Data to process Start Marker

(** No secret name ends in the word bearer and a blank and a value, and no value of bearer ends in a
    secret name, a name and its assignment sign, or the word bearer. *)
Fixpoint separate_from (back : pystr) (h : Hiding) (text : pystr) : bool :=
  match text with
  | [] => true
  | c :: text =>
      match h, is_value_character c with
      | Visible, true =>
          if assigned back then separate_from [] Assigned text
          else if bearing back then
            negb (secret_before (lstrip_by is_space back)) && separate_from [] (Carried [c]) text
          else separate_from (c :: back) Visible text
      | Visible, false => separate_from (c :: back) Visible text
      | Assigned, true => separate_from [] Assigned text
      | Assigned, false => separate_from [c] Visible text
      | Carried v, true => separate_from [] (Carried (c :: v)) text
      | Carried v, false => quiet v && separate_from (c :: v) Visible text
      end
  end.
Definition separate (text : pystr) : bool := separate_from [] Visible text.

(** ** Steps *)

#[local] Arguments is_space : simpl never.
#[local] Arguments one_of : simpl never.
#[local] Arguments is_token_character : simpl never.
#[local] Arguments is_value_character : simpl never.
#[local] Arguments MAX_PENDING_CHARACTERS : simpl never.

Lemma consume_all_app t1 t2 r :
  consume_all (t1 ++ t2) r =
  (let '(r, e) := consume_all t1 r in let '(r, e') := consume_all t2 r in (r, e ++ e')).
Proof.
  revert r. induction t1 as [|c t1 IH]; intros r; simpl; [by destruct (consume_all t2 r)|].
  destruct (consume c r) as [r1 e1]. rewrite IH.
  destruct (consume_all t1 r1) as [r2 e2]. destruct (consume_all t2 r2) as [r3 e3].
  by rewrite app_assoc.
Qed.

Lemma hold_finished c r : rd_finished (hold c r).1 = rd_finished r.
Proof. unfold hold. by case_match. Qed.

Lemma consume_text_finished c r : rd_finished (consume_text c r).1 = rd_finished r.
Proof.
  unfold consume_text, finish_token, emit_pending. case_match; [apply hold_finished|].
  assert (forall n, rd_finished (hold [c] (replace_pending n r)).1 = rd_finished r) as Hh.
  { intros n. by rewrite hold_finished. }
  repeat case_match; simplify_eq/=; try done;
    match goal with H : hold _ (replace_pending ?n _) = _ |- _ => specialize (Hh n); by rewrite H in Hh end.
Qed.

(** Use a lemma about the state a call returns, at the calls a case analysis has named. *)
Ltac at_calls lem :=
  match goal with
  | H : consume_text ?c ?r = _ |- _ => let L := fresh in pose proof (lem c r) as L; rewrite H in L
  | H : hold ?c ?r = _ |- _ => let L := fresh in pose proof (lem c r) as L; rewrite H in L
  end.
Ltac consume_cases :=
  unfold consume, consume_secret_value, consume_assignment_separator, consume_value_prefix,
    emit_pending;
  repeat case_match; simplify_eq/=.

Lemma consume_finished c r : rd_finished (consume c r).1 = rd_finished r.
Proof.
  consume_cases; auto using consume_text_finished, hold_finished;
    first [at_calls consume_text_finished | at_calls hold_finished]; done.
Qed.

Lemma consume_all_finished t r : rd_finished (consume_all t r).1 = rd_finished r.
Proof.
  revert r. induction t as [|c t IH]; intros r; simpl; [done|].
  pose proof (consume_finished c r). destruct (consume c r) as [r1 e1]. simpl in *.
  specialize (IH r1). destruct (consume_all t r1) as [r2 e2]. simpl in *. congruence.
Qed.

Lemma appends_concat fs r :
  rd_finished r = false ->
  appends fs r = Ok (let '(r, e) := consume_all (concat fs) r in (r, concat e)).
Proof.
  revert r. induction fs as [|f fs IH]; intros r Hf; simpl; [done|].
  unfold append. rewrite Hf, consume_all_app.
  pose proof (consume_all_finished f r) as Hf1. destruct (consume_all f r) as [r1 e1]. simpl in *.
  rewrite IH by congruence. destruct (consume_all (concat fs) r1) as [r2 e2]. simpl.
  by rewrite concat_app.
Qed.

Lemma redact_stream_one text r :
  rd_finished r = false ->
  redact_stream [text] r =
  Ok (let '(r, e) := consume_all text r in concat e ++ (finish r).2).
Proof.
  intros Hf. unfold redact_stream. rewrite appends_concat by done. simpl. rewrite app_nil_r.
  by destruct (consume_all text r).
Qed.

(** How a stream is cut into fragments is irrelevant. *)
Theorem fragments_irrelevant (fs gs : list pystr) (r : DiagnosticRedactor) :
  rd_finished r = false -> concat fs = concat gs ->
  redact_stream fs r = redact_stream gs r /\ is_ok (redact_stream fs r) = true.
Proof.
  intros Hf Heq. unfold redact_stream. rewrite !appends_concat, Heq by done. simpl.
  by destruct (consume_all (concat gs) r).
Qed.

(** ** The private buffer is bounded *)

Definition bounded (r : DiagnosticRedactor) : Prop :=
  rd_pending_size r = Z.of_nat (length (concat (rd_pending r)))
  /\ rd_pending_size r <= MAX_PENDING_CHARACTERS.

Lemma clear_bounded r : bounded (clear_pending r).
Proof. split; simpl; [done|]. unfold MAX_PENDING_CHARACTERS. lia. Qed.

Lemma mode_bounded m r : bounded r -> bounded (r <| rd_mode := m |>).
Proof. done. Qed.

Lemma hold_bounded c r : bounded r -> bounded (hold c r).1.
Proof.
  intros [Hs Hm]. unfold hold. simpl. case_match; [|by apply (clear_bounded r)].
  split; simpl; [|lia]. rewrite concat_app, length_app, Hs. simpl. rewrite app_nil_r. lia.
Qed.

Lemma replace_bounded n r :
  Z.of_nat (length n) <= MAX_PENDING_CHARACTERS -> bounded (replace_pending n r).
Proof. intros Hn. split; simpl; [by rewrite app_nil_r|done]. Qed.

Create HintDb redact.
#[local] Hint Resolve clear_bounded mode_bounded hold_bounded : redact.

Data to process End Marker
Data to process Start Marker

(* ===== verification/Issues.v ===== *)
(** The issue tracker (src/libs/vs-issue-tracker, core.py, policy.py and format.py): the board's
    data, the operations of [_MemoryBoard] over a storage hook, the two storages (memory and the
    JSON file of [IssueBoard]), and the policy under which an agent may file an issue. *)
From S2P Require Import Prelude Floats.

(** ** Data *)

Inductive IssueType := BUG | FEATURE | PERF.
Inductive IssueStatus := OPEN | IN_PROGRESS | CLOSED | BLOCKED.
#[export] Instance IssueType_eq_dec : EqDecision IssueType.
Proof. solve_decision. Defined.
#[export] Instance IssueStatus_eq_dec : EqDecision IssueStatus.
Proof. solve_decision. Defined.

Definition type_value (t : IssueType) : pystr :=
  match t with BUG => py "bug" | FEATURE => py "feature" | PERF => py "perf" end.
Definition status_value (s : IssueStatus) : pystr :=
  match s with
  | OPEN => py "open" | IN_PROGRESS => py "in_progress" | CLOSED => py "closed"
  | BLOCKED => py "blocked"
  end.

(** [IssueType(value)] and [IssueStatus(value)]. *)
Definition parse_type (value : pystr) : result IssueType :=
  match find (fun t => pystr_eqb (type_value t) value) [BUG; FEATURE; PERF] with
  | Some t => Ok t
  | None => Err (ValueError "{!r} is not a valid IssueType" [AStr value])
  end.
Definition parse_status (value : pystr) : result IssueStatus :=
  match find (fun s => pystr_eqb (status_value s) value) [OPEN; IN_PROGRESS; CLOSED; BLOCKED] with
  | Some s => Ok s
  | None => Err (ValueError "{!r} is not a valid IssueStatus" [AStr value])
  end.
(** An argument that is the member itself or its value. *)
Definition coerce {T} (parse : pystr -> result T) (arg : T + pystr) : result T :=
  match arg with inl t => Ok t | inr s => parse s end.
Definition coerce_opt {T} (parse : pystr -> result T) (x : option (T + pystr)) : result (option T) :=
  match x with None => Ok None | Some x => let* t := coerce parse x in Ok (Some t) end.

Data to process End Marker

Task: Repeat word for word the lines above that run from the line containing "Proof. intros Hn." through the line containing "#[local] Hint Resolve", both ends included, and nothing else.

Completed task:
Proof. intros Hn. split; simpl; [by rewrite app_nil_r|done]. Qed.

Create HintDb redact.
#[local] Hint Resolve clear_bounded mode_bounded hold_bounded : redact.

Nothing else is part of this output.